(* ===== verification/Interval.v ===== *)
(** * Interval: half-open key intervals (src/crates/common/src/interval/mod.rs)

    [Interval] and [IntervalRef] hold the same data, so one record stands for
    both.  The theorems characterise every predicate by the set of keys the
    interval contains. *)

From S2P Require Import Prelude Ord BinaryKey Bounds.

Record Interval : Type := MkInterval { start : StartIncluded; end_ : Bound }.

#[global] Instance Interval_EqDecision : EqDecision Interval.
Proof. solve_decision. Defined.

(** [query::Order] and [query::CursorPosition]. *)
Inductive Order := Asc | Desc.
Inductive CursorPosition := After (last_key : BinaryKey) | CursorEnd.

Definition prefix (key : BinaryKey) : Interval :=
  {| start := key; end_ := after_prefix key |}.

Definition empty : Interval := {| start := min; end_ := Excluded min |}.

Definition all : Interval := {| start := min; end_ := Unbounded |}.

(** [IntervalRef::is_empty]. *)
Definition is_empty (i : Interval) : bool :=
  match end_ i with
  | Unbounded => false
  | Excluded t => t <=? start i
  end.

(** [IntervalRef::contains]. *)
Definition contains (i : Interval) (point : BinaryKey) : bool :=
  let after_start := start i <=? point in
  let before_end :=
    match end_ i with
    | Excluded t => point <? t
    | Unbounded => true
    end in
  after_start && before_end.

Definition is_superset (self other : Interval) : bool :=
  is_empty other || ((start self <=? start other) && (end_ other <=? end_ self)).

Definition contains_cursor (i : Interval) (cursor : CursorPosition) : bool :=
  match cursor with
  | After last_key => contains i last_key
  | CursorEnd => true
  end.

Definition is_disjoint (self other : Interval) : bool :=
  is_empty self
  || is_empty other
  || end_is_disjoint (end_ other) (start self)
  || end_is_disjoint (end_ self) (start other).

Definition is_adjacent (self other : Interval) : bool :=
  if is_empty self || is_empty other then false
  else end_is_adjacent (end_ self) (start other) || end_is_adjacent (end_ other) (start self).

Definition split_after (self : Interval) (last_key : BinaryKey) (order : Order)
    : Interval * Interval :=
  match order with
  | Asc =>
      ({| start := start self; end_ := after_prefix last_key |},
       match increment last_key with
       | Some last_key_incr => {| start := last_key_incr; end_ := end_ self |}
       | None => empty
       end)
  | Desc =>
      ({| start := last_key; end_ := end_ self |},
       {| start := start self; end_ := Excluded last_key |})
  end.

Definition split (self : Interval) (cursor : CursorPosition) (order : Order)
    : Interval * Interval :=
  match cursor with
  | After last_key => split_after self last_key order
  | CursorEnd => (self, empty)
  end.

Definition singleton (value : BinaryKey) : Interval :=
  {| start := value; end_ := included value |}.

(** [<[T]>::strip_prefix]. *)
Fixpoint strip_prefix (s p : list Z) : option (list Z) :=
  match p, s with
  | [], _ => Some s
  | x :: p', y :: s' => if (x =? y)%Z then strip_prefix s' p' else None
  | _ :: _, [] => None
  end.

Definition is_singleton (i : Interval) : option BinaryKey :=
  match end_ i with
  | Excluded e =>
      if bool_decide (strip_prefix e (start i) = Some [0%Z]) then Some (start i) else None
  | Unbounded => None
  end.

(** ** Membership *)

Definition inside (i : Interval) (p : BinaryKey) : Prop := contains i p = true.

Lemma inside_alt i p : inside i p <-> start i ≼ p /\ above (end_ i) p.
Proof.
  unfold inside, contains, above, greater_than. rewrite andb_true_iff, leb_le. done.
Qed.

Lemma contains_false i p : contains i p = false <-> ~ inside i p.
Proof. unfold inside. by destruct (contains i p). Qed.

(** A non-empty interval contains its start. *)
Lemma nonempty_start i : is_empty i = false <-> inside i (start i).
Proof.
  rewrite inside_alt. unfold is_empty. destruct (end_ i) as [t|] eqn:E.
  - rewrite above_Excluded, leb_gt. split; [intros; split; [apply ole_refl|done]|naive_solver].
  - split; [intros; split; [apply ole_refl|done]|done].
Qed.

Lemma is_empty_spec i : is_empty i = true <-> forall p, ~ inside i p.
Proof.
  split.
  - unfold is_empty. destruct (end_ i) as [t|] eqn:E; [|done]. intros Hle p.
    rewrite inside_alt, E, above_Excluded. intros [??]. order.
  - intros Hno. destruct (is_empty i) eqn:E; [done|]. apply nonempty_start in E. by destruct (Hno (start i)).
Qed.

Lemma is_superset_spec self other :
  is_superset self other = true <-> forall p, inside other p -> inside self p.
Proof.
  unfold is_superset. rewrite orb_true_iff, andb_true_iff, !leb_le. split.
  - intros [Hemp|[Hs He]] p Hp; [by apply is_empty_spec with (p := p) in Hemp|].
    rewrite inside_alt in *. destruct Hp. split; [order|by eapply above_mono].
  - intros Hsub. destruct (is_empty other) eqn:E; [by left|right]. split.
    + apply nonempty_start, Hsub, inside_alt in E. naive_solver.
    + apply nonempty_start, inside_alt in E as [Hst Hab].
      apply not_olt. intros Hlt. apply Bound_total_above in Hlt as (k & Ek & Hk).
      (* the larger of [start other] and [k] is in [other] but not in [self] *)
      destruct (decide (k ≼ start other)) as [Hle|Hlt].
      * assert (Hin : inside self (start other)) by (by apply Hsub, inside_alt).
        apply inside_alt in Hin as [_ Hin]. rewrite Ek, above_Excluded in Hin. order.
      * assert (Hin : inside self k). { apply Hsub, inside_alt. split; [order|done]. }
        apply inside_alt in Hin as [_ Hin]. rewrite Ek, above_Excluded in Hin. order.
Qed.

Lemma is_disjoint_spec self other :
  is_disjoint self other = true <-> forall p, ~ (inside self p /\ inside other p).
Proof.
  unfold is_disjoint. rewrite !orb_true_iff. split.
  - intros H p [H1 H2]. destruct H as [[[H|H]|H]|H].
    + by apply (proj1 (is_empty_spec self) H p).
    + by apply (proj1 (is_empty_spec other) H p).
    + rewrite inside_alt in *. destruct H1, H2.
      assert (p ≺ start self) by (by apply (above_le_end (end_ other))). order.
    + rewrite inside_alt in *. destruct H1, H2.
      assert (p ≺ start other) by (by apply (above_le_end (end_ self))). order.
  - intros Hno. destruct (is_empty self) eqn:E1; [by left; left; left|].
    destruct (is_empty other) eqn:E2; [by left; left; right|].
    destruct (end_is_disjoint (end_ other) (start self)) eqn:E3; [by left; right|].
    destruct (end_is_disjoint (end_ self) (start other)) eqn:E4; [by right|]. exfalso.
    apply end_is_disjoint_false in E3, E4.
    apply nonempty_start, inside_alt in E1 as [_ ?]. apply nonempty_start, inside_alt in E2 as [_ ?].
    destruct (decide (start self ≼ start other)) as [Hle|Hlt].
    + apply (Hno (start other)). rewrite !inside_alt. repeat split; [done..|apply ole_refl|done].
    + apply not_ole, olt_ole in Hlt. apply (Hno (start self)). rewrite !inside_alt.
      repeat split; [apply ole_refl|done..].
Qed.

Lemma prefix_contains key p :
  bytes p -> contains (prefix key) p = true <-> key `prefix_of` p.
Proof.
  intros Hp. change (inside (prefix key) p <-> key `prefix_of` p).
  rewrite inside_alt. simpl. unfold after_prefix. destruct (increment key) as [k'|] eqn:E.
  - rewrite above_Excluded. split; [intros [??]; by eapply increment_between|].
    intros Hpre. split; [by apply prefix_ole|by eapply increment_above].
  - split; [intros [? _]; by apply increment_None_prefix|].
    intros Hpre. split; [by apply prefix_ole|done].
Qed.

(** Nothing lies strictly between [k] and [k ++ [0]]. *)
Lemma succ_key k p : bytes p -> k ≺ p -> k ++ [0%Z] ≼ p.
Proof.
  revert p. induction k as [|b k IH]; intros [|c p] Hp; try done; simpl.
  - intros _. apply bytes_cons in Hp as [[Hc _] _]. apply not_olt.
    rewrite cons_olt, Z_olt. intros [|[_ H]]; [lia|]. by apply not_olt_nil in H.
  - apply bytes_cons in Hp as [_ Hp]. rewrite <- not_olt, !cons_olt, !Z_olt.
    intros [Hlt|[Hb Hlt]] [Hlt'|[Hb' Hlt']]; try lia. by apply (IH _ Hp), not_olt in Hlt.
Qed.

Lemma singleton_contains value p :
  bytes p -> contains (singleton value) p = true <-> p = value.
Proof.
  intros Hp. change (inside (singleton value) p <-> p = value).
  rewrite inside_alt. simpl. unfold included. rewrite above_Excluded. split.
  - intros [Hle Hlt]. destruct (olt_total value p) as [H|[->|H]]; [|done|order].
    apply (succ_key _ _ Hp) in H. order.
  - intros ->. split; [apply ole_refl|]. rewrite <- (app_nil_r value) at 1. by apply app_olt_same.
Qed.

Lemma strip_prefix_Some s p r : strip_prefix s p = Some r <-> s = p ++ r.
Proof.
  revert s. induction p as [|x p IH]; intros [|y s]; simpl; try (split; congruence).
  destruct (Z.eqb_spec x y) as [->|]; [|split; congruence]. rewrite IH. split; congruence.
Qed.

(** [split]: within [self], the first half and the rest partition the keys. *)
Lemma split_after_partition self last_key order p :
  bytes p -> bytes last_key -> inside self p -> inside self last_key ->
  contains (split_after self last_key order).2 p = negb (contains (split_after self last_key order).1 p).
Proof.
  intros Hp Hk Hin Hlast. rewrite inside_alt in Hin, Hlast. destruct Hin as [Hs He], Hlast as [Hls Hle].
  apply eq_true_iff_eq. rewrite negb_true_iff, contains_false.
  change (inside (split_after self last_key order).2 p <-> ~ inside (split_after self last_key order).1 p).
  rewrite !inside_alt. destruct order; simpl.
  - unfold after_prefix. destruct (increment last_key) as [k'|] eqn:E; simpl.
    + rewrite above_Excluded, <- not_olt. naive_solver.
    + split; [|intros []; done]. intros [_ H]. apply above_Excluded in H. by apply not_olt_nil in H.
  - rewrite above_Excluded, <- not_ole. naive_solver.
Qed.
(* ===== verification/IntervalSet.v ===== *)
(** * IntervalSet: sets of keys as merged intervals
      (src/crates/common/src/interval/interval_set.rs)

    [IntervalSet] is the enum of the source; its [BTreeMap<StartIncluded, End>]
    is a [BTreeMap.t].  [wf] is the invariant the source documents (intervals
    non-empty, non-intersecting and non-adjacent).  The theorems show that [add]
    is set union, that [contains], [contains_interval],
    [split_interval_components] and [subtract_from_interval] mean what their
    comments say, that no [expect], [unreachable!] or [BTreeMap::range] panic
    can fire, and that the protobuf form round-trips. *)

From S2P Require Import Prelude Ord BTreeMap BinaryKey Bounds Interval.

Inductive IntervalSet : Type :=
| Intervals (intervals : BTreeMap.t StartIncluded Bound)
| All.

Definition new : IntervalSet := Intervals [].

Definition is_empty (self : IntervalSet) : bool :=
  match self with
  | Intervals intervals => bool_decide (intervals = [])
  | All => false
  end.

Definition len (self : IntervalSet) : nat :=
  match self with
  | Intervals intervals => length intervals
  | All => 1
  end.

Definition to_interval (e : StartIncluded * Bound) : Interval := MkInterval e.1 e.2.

#### [What is being asked]
Report the count of lines in the listing above that include "eapply", and nothing more.

#### [Written solution]
3